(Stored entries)
──────────
(* ===== verification/TcpConnectionSpec.v ===== *)
(** * The invariant of a connection (src/net/TcpConnection.cc)

    How the state, the event mask, the output buffer and the histories of a
    connection hang together, and that every method keeps it so. The proofs use
    the poller only through its contract ([PollerSpec]). *)
From S2P Require Import Prelude Posix Buffer Channel TcpConnection.

(** ** What is relied on *)

Definition call_cost (c : user_call) : Z := match c with Send data => zlen data | _ => 0 end.
Definition calls_cost (cs : list user_call) : Z := foldr (λ c n, call_cost c + n) 0 cs.
Definition call_ok (c : user_call) : Prop := match c with Retrieve len => 0 ≤ len | _ => True end.

(** The size of the output buffer's vector. *)
Definition out_size {P} (w : ConnW P) : Z := zlen (buffer_ (outputBuffer_ w)).

(** The bytes the message callback finds in the input buffer. *)
Definition unread {P} (u : upcall) (w : ConnW P) : Z :=
  match u with MessageCallback => zlen (contents (inputBuffer_ w)) | _ => 0 end.

(** [write] takes at most what it is given, and fails once the sending
    direction has been shut down; [readv] fills at most the space it is given;
    the user's callbacks do not send more than memory can hold, the message
    callback as long as it can hold what has arrived as well. *)
Class ConnEnvSpec (P : Type) `{!ConnEnv P} := {
  write_ok tr data n : sock_write (P:=P) tr data = IoOk n → 0 ≤ n ≤ zlen data;
  write_after_shutdown tr data :
    SockShutdown ∈ tr → sock_write (P:=P) tr data = IoErr EPIPE;
  sock_readv_ok tr : readv_ok (sock_readv (P:=P) tr);
  user_ok u (w : ConnW P) :
    out_size w + unread u w ≤ max_size →
    Forall call_ok (user u w) ∧ out_size w + calls_cost (user u w) ≤ max_size;
}.

(** ** Histories *)

(** The bytes the kernel has taken, and those it has delivered. *)
Definition wire (tr : list sock_event) : bytes :=
  concat (omap (λ e, match e with SockWrite d => Some d | _ => None end) tr).
Definition received (tr : list sock_event) : bytes :=
  concat (omap (λ e, match e with SockRead d => Some d | _ => None end) tr).

(** The calls of the connection callback, by what [connected()] was. *)
Definition connection_calls (us : list upcall) : list bool :=
  omap (λ u, match u with ConnectionCallback up => Some up | _ => None end) us.

#[global] Arguments wire : simpl never.
#[global] Arguments received : simpl never.

Lemma wire_app tr1 tr2 : wire (tr1 ++ tr2) = wire tr1 ++ wire tr2.
Proof. unfold wire. by rewrite omap_app, concat_app. Qed.
Lemma received_app tr1 tr2 : received (tr1 ++ tr2) = received tr1 ++ received tr2.
Proof. unfold received. by rewrite omap_app, concat_app. Qed.
Lemma connection_calls_app us1 us2 :
  connection_calls (us1 ++ us2) = connection_calls us1 ++ connection_calls us2.
Proof. apply omap_app. Qed.

(** ** The invariant *)

(** The event mask of the channel. *)
Definition mask_of (s : StateE) (out : bytes) : Z :=
  match s with
  | kConnecting | kDisconnected => kNoneEvent
  | kConnected | kDisconnecting =>
      match out with [] => kReadEvent | _ => Z.lor kReadEvent kWriteEvent end
  end.

Definition expected_calls (s : StateE) : list bool :=
  match s with
  | kConnecting => []
  | kConnected | kDisconnecting => [true]
  | kDisconnected => [true; false]
  end.

Section spec.
Context {P CB : Type} `{!Poller P CB, !PollerSpec P CB, !Bound handler CB, !BoundSpec handler CB,
  !ConnEnv P, !ConnEnvSpec P}.
Abbreviation W := (ConnW P).
Implicit Types (w : W) (c : Channel CB).

Definition out w : bytes := contents (outputBuffer_ w).
Definition input w : bytes := contents (inputBuffer_ w).

(** The channel is the connection's, with mask [m], and registered when this
    mask is not empty. *)
Definition channel_is (m : Z) w : Prop :=
  ∃ c, conn_channel w = Some c ∧ events_ c = m ∧ fd_ c = sockfd w ∧ loop_ c ≠ 0 ∧
    readCallback_ c = Some (bind_ HandleRead) ∧ writeCallback_ c = Some (bind_ HandleWrite) ∧
    closeCallback_ c = Some (bind_ HandleClose) ∧ errorCallback_ c = Some (bind_ HandleError) ∧
    (m ≠ kNoneEvent → index_ c ≠ kNew).

(** The poller does not know the channel. *)
Definition unregistered w : Prop := ∃ c, conn_channel w = Some c ∧ index_ c = kNew.

(** The events the poller has stored in the channel. *)
Definition revents_of w : option Z := revents_ <$> conn_channel w.

(** What is not the connection's to change: the events stored in its channel,
    and the other channels of its loop. *)
Definition outside w : option Z * gmap ptr (Channel CB) :=
  (revents_of w, delete (channel w) (channels_of (poller w))).

(** The parts of the invariant that hold throughout every method. *)
Record core w : Prop := {
  co_attached : attached (poller w);
  co_in : wf (inputBuffer_ w);
  co_out : wf (outputBuffer_ w);
  co_stream : wire (socket_events w) ++ out w = accepted w;
  co_received : received (socket_events w) = retrieved w ++ input w;
  co_pending : state_ w = kConnecting ∨ ConnectEstablished ∉ pending w;
  co_destroy : ConnectDestroyed ∈ pending w → state_ w = kDisconnected;
  co_closed : CloseCallback ∈ upcalls w → state_ w = kDisconnected;
  co_shut : SockShutdown ∈ socket_events w →
    state_ w = kDisconnected ∨ state_ w = kDisconnecting ∧ out w = [];
  co_calls : connectionCallback_ (callbacks w) = true →
    connection_calls (upcalls w) = expected_calls (state_ w);
  co_new : state_ w = kConnecting →
    pending w = [ConnectEstablished] ∧ upcalls w = [] ∧ socket_events w = [] ∧ out w = [];
  co_shutting : ShutdownInLoop ∈ pending w →
    state_ w = kDisconnecting ∨ state_ w = kDisconnected;
}.

Record conn_inv w : Prop := {
  ci_core : core w;
  ci_channel : channel_is (mask_of (state_ w) (out w)) w;
  ci_shutting : state_ w = kDisconnecting →
    ShutdownInLoop ∈ pending w ∨ SockShutdown ∈ socket_events w ∨ out w ≠ [];
}.

(** ** The channel *)

Lemma isWriting_mask c s q :
  events_ c = mask_of s q →
  isWriting c = bool_decide (q ≠ [] ∧ (s = kConnected ∨ s = kDisconnecting)).
Proof.
  unfold isWriting. intros ->. destruct s, q; try reflexivity;
    by rewrite bool_decide_eq_false_2 by naive_solver || rewrite bool_decide_eq_true_2 by naive_solver.
Qed.

Lemma wp_channel_isWriting m Q w :
  channel_is m w → (∀ c, events_ c = m → Q (isWriting c) w) → wp channel_isWriting Q w.
Proof.
  intros (c & Hc & Hm & _) HQ. unfold channel_isWriting. wp_step.
  eapply wp_deref; [exact Hc|]. wp_step. by apply HQ.
Qed.

Lemma outside_insert c c' p' w :
  conn_channel w = Some c → channels_of p' = <[channel w := c']> (channels_of (poller w)) →
  revents_ c' = revents_ c → outside (set_poller p' w) = outside w.
Proof.
  intros Hc Hch Hr. unfold outside, revents_of. rewrite Hc. unfold conn_channel. cbn.
  by rewrite Hch, lookup_insert_eq, delete_insert_eq, <-Hr.
Qed.

(** A request to the channel changes its mask and nothing else of the
    connection. *)
Lemma wp_channel_change r m Q w :
  attached (poller w) → channel_is m w →
  (∀ p', attached p' → channel_is (new_mask r m) (set_poller p' w) →
     outside (set_poller p' w) = outside w → Q tt (set_poller p' w)) →
  wp (channel_request (change_interest r)) Q w.
Proof.
  intros Hatt (c & Hc & Hm & Hfd & Hloop & Hcbs) HQ. unfold channel_request, on_poller.
  wp_step. wp_step. wp_step. pose proof Hatt as [Hs _ _ Hnew].
  wp_apply (wp_change_interest r (channel w) c); [done..|by eapply Hnew|].
  intros [] p' (Hs' & (i & Hi & Hch) & Hframe). apply HQ.
  - eapply (attached_insert (channel w) c); [done|exact Hc|done|exact Hch|done|done|done|].
    intros fd Hne Hr. by apply Hframe.
  - eexists. split; [unfold conn_channel; cbn; rewrite Hch; apply lookup_insert_eq|].
    cbn. rewrite Hm. by destruct Hcbs as (? & ? & ? & ? & _).
  - by eapply outside_insert.
Qed.

Lemma wp_channel_remove Q w :
  attached (poller w) → channel_is kNoneEvent w →
  (∀ p', attached p' → channel_is kNoneEvent (set_poller p' w) →
     outside (set_poller p' w) = outside w → watched p' (sockfd w) = None →
     unregistered (set_poller p' w) → Q tt (set_poller p' w)) →
  wp (channel_request remove) Q w.
Proof.
  intros Hatt (c & Hc & Hm & Hfd & Hloop & Hcbs) HQ. unfold channel_request, on_poller.
  wp_step. wp_step. wp_step. pose proof Hatt as [Hs _ _ Hnew].
  wp_apply (wp_remove (channel w) c); [done..|by eapply Hnew|].
  intros [] p' (Hs' & Hch & Hwat & Hreg & Hframe). apply HQ.
  - eapply (attached_insert (channel w) c); [done|exact Hc|done|exact Hch|done|done|done|].
    intros fd Hne Hr. by apply Hframe.
  - eexists. split; [unfold conn_channel; cbn; rewrite Hch; apply lookup_insert_eq|].
    by destruct Hcbs as (? & ? & ? & ? & _).
  - by eapply outside_insert.
  - by rewrite <-Hfd.
  - eexists. split; [unfold conn_channel; cbn; rewrite Hch; apply lookup_insert_eq|done].
Qed.

(** The masks the requests produce. *)
Lemma mask_enable_reading : new_mask EnableReading kNoneEvent = kReadEvent.
Proof. reflexivity. Qed.
Lemma mask_enable_writing : new_mask EnableWriting kReadEvent = Z.lor kReadEvent kWriteEvent.
Proof. reflexivity. Qed.
Lemma mask_disable_writing :
  new_mask DisableWriting (Z.lor kReadEvent kWriteEvent) = kReadEvent.
Proof. reflexivity. Qed.

(** ** Sending *)

Lemma readable_out w : wf (outputBuffer_ w) → readableBytes (outputBuffer_ w) = zlen (out w).
Proof. intros Hwf. by rewrite readableBytes_wf, <-length_contents. Qed.

Lemma nil_length {A} (l : list A) : zlen l = 0 → l = [].
Proof. destruct l; [done|simpl; lia]. Qed.

(** The end of [sendInLoop]: the bytes [rest] go to the output buffer, and
    the channel waits for writability. *)
Lemma wp_enqueue rest w nwrote remaining data Q :
  attached (poller w) → channel_is (mask_of (state_ w) (out w)) w → wf (outputBuffer_ w) →
  state_ w = kConnected ∨ state_ w = kDisconnecting →
  rest = slice nwrote remaining data → remaining = zlen rest →
  out_size w + zlen rest ≤ max_size →
  (∀ p b, let w' := set_poller p (set_output b w) in
     attached p → wf b → out w' = out w ++ rest → out_size w' ≤ out_size w + zlen rest →
     channel_is (mask_of (state_ w) (out w ++ rest)) w' → outside w' = outside w →
     Q tt w') →
  wp (when (0 <? remaining)
        (on_output (append (slice nwrote remaining data)) ;;
         writing ← channel_isWriting;
         when (negb writing) (channel_request enableWriting))) Q w.
Proof.
  intros Hatt Hch Hwf Hst Hrest Hrem Hsize HQ. apply wp_when; intros Hpos.
  2:{ apply Z.ltb_ge in Hpos. assert (rest = []) as Hnil by (apply nil_length; lia).
      specialize (HQ (poller w) (outputBuffer_ w)). rewrite Hnil, app_nil_r in HQ.
      destruct w. apply HQ; try done. unfold out_size; cbn. lia. }
  apply Z.ltb_lt in Hpos. pose proof Hwf as Hwf'. rewrite <-Hrest. wp_step.
  unfold on_output. wp_step.
  wp_apply (wp_append rest (outputBuffer_ w) (out w)).
  { by split. }
  { buffer_facts. unfold out_size in Hsize. lia. }
  intros [] b [[Hwfb Hcb] Hszb]. wp_step.
  assert (rest ≠ []) as Hne by (intros ->; simpl in Hrem; lia).
  assert (out w ++ rest ≠ []) as Hne' by (intros [_ ?]%app_nil; done).
  eapply wp_channel_isWriting; [exact Hch|]. intros c Hc.
  rewrite (isWriting_mask _ _ _ Hc). apply wp_when; intros Hw.
  - apply negb_true_iff, bool_decide_eq_false in Hw.
    assert (out w = []) as Hout by (destruct (out w); [done|]; exfalso; by apply Hw).
    unfold enableWriting. eapply wp_channel_change; [done|exact Hch|].
    intros p' Hatt' Hch' Hrev'. specialize (HQ p' b). apply HQ; try done.
    assert (new_mask EnableWriting (mask_of (state_ w) (out w))
      = mask_of (state_ w) (out w ++ rest)) as <-; [|exact Hch'].
    rewrite Hout. simpl. destruct rest; [done|]. destruct Hst as [-> | ->]; reflexivity.
  - apply negb_false_iff, bool_decide_eq_true in Hw as [Hout _].
    assert (mask_of (state_ w) (out w ++ rest) = mask_of (state_ w) (out w)) as Hmask
      by (destruct (out w); [done|]; by destruct (state_ w)).
    specialize (HQ (poller w) b). rewrite Hmask in HQ.
    assert (set_poller (poller w) (set_output b w) = set_output b w) as Heq by by destruct w.
    rewrite Heq in HQ. by apply HQ.
Qed.
Lemma hangup_with_urgent_closes_twice :
  conn_reachable (demo_state 4) ∧ is_watched (demo_state 4) ∧
  run_conn_event (Dispatch (Z.lor EPOLLHUP EPOLLPRI)) (demo_state 4) = Ok (tt, urgent_state) ∧
  upcalls urgent_state = upcalls (demo_state 4) ++
    [ConnectionCallback false; CloseCallback; ConnectionCallback false; CloseCallback] ∧
  watched (poller urgent_state) (sockfd urgent_state) = Some (kNoneEvent, channel urgent_state).
Proof.
  split_and!; [apply demo_reachable| | |vm_compute; reflexivity..].
  - exists kReadEvent. split; [done|]. vm_compute. reflexivity.
  - apply succeeds_run. vm_compute. reflexivity.
Qed.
──────────
Task objective -
Tell how many lines in the data above hold "ShutdownInLoop". Nothing but the number.

Answer box -
2